Menurut catatan Kementerian Keuangan, rata-rata alokasi belanja pegawai dalam APBD 36 persen, belanja perjalanan dinas 13,4 persen, dan belanja jasa kantor 17,5 persen.
”Pemangkasan atau realokasi belanja sesuai kebutuhan, tetapi harus serius dalam mengalokasikan penanganan Covid-19,” kata Astera.
Hingga akhir pekan lalu, Kementerian Dalam Negeri telah menerima laporan realokasi anggaran dari 34 pemerintah provinsi dan 468 kabupaten/kota atau setara dengan 90,82 persen dari total daerah yang ada.
Ada 46 kabupaten/kota dan pada umumnya di Indonesia bagian timur yang belum melaporkan realokasi anggaran APBD. (Kompas, 14/4/2020)
Fiskal daerah
Menteri Keuangan Sri Mulyani Indrawati mengingatkan, pemerintah daerah untuk mewaspadai kondisi fiskal masing-masing daerah. Penurunan penerimaan negara yang diproyeksikan mencapai 10 persen akan berimbas ke pemotongan transfer dana ke daerah sekitar Rp 94 triliun untuk tahun 2020.
”Pemotongan transfer ke daerah hanya tahun 2020. Sejauh ini belum ada kebijakan pemotongan untuk tahun 2021,” kata Sri Mulyani.
Pemotongan transfer dana ke daerah akan dilakukan secara hati-hati. Kementerian Keuangan akan melihat kapasitas dan kondisi fiskal setiap daerah sehingga pemotongan tidak pukul rata. Pemotongan anggaran harus dilakukan mengingat kontraksi penerimaan negara tahun 2020 cukup dalam.
Sri Mulyani menuturkan, kondisi fiskal daerah akan tertekan akibat penurunan penerimaan pendapatan asli daerah (PAD), selain dari pemotongan transfer ke daerah. PAD akan turun signifikan terutama di daerah-daerah Pulau Jawa karena aktivitas ekonomi menurun akibat Covid-19.

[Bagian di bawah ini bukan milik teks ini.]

(** ** Critical sections *)

(** [closeSession]: logging off also closes the connection. *)
Definition closeSession (pid : nat) (p : ConnectionPool) : ConnectionPool :=
  let ps := session_of p pid in
  let t := if ps_session ps then [Logoff_called pid]
           else if ps_tcpConn ps then [Conn_closed pid] else [] in
  mkPool (config p) (idle p) (active p) (closed p) (waitChan p) (sessions p) (next_pid p)
    (teardowns p ++ t).

(** [isAlive]; [health] is the answer of the health check. *)
Definition isAlive (health : res bool) (pid : nat) (p : ConnectionPool) : bool :=
  let ps := session_of p pid in
  if realClosed ps then false
  else if negb (ps_tcpConn ps) || negb (ps_session ps) then false
  else if has_HealthCheck (config p)
  then match health with Ok b => b | _ => false end
  else true.

(** What a pass of [Get] decides under the mutex. *)
Inductive decision :=
  | Popped (pid : nat)
  | Creating
  | Refused (e : error)
  | Waiting (timeout : option Z).

Definition Get_locked (now : Z) (waitDeadline : option Z) (p : ConnectionPool)
    : decision * ConnectionPool :=
  let p := set_signal false p in
  if closed p then (Refused ErrPoolClosed, p) else
  match last (idle p) with
  | Some pid =>
    (Popped pid,
     with_session pid (used now true) (set_idle (take (length (idle p) - 1) (idle p)) (active p) p))
  | None =>
    if (MaxActive (config p) =? 0) || (active p <? MaxActive (config p))
    then (Creating, set_active (active p + 1) p)
    else if WaitTimeout (config p) =? 0 then (Refused ErrPoolExhausted, p)
    else match waitDeadline with
         | Some d => if d - now <=? 0 then (Refused ErrPoolExhausted, p)
                     else (Waiting (Some (d - now)), p)
         | None => (Waiting None, p)
         end
  end.

(** After [createConnection] (or the function configured in its place). *)
Definition created (ps : pooledSession) (p : ConnectionPool) : nat * ConnectionPool :=
  (next_pid p,
   mkPool (config p) (idle p) (active p) (closed p) (waitChan p)
     (<[next_pid p := ps]> (sessions p)) (S (next_pid p)) (teardowns p)).
Definition create_failed (p : ConnectionPool) : ConnectionPool := set_active (active p - 1) p.

(** [createConnection]: the outcomes of [net.Dial] and of [DialContext]. *)
Definition createConnection (now : Z) (dial dialContext : res unit) : res pooledSession :=
  match dial with
  | Ok _ => match dialContext with
            | Ok _ => Ok (mkPooled true true now true false)
            | Err e => Err e | Panic => Panic end
  | Err e => Err (Wrapf "failed to connect to %s: %w" e)
  | Panic => Panic
  end.

Definition put (now : Z) (pid : nat) (p : ConnectionPool) : ConnectionPool :=
  if realClosed (session_of p pid) || closed p then p else
  let p := with_session pid (used now false) p in
  if (MaxIdle (config p) =? 0) || (MaxIdle (config p) <=? len (idle p))
  then closeSession pid (set_active (active p - 1) p)
  else set_signal true (set_idle (idle p ++ [pid]) (active p) p).

(** The first occurrence of [pid] taken out of [l], if there is one. *)
Fixpoint remove_first (pid : nat) (l : list nat) : option (list nat) :=
  match l with
  | [] => None
  | x :: l => if decide (x = pid) then Some l else cons x <$> remove_first pid l
  end.

Definition remove (pid : nat) (p : ConnectionPool) : ConnectionPool :=
  let p := with_session pid really_closed p in
  let p :=
    if inUse (session_of p pid)
    then with_session pid not_in_use (set_active (active p - 1) p)
    else match remove_first pid (idle p) with
         | Some l => set_idle l (active p - 1) p
         | None => p
         end in
  closeSession pid p.

Definition expired (now : Z) (p : ConnectionPool) (pid : nat) : bool :=
  IdleTimeout (config p) <? now - lastUsed (session_of p pid).

Definition cleanupExpired (now : Z) (p : ConnectionPool) : ConnectionPool :=
  let toClose := filter (fun pid => Is_true (expired now p pid)) (idle p) in
  let validIdle := filter (fun pid => Is_true (negb (expired now p pid))) (idle p) in
  foldl (fun p pid => closeSession pid p)
    (set_idle validIdle (active p - len toClose) p) toClose.

Definition Close (p : ConnectionPool) : ConnectionPool :=
  if closed p then p else
  foldl (fun p pid => closeSession pid p) (set_idle [] (active p) (set_closed p)) (idle p).

Record PoolStats := mkStats { st_Idle : Z; st_Active : Z; st_Closed : bool }.
Definition Stats (p : ConnectionPool) : PoolStats := mkStats (len (idle p)) (active p) (closed p).

(** A caller's handle, possibly without a session. *)
Definition PooledSession := option nat.
Definition PooledSession_Close (now : Z) (ps : PooledSession) (p : ConnectionPool) : ConnectionPool :=
  match ps with None => p | Some pid => put now pid p end.
Definition ReallyClose (ps : PooledSession) (p : ConnectionPool) : ConnectionPool :=
  match ps with None => p | Some pid => remove pid p end.

(** ** [Get] in isolation

    What the environment answers: the health of each session, the outcomes of
    creating sessions, and for each wait the event the [select] picks with the
    pool as other goroutines have left it. *)
Inductive wakeup := Signalled (now : Z) (p : ConnectionPool) | CtxDone (e : error) | TimedOut.

Fixpoint Get_loop (fuel : nat) (health : nat -> res bool) (create : res pooledSession)
    (waits : list wakeup) (now : Z) (deadline : option Z) (p : ConnectionPool)
    : res nat * ConnectionPool :=
  match fuel with
  | O => (Panic, p)
  | S fuel =>
    let '(d, p) := Get_locked now deadline p in
    match d with
    | Refused e => (Err e, p)
    | Popped pid =>
      if isAlive (health pid) pid p then (Ok pid, p)
      else Get_loop fuel health create waits now deadline (closeSession pid p)
    | Creating =>
      match create with
      | Ok ps => let '(pid, p) := created ps p in (Ok pid, p)
      | Err e => (Err e, create_failed p)
      | Panic => (Panic, p)
      end
    | Waiting _ =>
      match waits with
      | Signalled now p' :: waits => Get_loop fuel health create waits now deadline p'
      | CtxDone e :: _ => (Err e, p)
      | TimedOut :: _ => (Err ErrPoolExhausted, p)
      | [] => (Panic, p)
      end
    end
  end.

(** [ctx]: nil, or a context with its error so far. *)
Definition Get (fuel : nat) (ctx : option (option error)) (health : nat -> res bool)
    (create : res pooledSession) (waits : list wakeup) (now : Z) (p : ConnectionPool)
    : res nat * ConnectionPool :=
  match ctx with
  | None => (Err (InternalError "nil context"), p)
  | Some (Some e) => (Err e, p)
  | Some None =>
    let deadline := if 0 <? WaitTimeout (config p) then Some (now + WaitTimeout (config p)) else None in
    Get_loop fuel health create waits now deadline p
  end.

(** ** Goroutines interleaved

    The pool with what the goroutines using it are doing: [creating] counts the
    calls of [Get] that are creating a session, [checking] holds the sessions
    popped and not yet found alive, [held] those in the hands of callers.
    [stale] holds the sessions that the pool still counts as active and that
    nobody can get any more. *)
Record System := mkSystem {
  pool : ConnectionPool;
  creating : nat;
  checking : list nat;
  held : list nat;
  stale : list nat;
}.

Definition with_pool (p : ConnectionPool) (s : System) : System :=
  mkSystem p (creating s) (checking s) (held s) (stale s).

(** What becomes of a system whose pool a pass of [Get] has left as [p]. *)
Definition decided (d : decision) (p : ConnectionPool) (s : System) : System :=
  match d with
  | Popped pid => mkSystem p (creating s) (pid :: checking s) (held s) (stale s)
  | Creating => mkSystem p (S (creating s)) (checking s) (held s) (stale s)
  | Refused _ | Waiting _ => with_pool p s
  end.

(** A pass of [Get] under the mutex, and the receive from the channel that ends
    a wait (the next pass of that [Get] follows it). *)
Inductive pass (s : System) : System -> Prop :=
  | pass_Get now deadline d p :
      Get_locked now deadline (pool s) = (d, p) -> pass s (decided d p s)
  | pass_wake : pass s (with_pool (set_signal false (pool s)) s).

”PAD di Pulau Jawa akan turun tajam, hingga 40 persen. Bahkan, DKI Jakarta sebagai episentrum Covid-19, PAD-nya bisa menurun hingga 50 persen,” ujar Sri Mulyani.
Direktur Eksekutif Komite Pemantauan Pelaksanaan Otonomi Daerah (KPPOD) Robert Endi Jaweng menambahkan, kapasitas fiskal pemerintah daerah sangat terbatas untuk penanganan Covid-19. Sebagian besar sumber pendanaan di sejumlah daerah bergantung pada transfer pemerintah pusat. Selain bergantung pada transfer dari pusat, anggaran di daerah juga terbatas selama periode Januari-Maret karena faktor siklus anggaran.
”Pemerintah daerah sudah paham dan mengerti kebijakan realokasi anggaran untuk penanganan Covid-19. Namun, masalahnya, dana di daerah tidak ada,” kata Robert.
Pemerintah daerah umumnya masih menggunakan saldo anggaran lebih tahun sebelumnya untuk memenuhi kebutuhan Januari-Maret. Hal itu karena transfer dari pusat ataupun pendapatan asli daerah baru optimal memasuki triwulan II. Karena itu, kebijakan realokasi anggaran seharusnya dibarengi percepatan transfer anggaran.